ABOUT THIS EXERCISE:
Collect all lines from the listing that include the string "ujoin".
= = = = = = =
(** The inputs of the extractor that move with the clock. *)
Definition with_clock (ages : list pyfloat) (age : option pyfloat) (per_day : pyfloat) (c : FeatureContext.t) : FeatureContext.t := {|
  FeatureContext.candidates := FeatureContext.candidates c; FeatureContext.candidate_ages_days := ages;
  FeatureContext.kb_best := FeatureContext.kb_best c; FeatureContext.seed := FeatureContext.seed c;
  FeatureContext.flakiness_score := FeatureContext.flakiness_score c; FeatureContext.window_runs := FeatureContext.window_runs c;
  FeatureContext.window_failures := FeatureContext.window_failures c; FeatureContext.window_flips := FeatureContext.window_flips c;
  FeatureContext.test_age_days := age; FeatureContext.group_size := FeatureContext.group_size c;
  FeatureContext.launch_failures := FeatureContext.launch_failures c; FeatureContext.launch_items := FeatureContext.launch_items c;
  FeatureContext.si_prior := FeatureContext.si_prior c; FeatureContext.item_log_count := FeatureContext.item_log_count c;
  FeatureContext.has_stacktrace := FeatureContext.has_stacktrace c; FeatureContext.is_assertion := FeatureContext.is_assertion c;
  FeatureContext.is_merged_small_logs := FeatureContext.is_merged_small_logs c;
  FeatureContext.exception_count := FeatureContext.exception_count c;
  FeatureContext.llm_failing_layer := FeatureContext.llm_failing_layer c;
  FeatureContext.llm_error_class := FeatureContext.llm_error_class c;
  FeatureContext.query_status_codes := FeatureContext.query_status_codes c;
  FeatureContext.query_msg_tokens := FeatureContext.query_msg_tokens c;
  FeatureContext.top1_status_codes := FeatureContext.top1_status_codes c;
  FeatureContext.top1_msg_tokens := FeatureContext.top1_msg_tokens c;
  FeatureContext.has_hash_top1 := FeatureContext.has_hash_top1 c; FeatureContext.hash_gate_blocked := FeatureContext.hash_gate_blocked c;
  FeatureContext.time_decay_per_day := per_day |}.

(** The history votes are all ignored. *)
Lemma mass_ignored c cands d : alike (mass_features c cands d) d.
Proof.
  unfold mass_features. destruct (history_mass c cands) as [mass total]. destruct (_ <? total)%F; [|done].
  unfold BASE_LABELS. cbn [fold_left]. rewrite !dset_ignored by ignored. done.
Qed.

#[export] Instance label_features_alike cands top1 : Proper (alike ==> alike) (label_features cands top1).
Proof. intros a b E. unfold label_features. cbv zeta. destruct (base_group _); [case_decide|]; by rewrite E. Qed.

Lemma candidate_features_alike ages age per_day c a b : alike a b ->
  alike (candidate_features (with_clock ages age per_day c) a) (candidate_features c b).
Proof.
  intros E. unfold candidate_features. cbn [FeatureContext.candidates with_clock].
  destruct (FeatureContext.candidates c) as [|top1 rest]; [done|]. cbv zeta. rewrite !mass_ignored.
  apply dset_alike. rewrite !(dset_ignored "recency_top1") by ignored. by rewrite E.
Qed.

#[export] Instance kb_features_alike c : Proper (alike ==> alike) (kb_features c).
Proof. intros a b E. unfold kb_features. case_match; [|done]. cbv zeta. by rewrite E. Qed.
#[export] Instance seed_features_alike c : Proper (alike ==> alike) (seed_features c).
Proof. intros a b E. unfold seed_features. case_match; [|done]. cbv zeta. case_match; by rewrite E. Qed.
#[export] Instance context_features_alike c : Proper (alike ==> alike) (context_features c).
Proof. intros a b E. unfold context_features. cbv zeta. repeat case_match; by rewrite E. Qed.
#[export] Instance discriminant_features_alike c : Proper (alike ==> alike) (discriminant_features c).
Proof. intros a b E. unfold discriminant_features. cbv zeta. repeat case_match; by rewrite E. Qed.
= = = = = = =
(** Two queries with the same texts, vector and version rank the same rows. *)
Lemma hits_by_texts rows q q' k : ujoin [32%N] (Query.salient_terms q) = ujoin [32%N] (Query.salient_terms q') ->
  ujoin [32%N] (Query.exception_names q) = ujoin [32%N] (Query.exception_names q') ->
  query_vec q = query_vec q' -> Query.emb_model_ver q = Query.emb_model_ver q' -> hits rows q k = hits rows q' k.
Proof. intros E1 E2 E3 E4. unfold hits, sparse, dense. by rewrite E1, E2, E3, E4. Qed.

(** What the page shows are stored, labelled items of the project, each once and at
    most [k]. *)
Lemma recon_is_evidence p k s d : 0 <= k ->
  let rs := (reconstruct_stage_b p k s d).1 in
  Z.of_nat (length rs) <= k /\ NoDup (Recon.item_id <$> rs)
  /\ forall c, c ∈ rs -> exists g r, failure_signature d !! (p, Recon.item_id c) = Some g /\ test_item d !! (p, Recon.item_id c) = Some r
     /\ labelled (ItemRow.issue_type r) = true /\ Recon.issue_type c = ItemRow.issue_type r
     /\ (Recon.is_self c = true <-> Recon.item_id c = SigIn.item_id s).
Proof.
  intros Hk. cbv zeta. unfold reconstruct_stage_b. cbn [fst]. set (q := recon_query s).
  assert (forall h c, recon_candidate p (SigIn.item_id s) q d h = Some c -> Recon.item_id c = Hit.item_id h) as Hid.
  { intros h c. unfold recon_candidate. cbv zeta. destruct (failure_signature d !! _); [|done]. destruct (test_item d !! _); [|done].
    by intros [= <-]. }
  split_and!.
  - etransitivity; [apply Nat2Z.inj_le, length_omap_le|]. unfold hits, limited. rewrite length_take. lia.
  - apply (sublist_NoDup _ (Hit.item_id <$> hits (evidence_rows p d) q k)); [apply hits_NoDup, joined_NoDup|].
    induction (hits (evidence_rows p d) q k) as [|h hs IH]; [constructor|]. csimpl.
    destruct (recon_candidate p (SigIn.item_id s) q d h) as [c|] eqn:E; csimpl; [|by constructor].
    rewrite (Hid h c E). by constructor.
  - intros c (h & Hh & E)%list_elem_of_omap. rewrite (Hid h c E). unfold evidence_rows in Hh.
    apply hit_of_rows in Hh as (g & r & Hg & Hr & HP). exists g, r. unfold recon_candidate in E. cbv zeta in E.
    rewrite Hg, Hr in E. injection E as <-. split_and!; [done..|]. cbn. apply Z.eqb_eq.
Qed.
= = = = = = =
PROBLEM SOLUTION:
Lemma hits_by_texts rows q q' k : ujoin [32%N] (Query.salient_terms q) = ujoin [32%N] (Query.salient_terms q') ->
  ujoin [32%N] (Query.exception_names q) = ujoin [32%N] (Query.exception_names q') ->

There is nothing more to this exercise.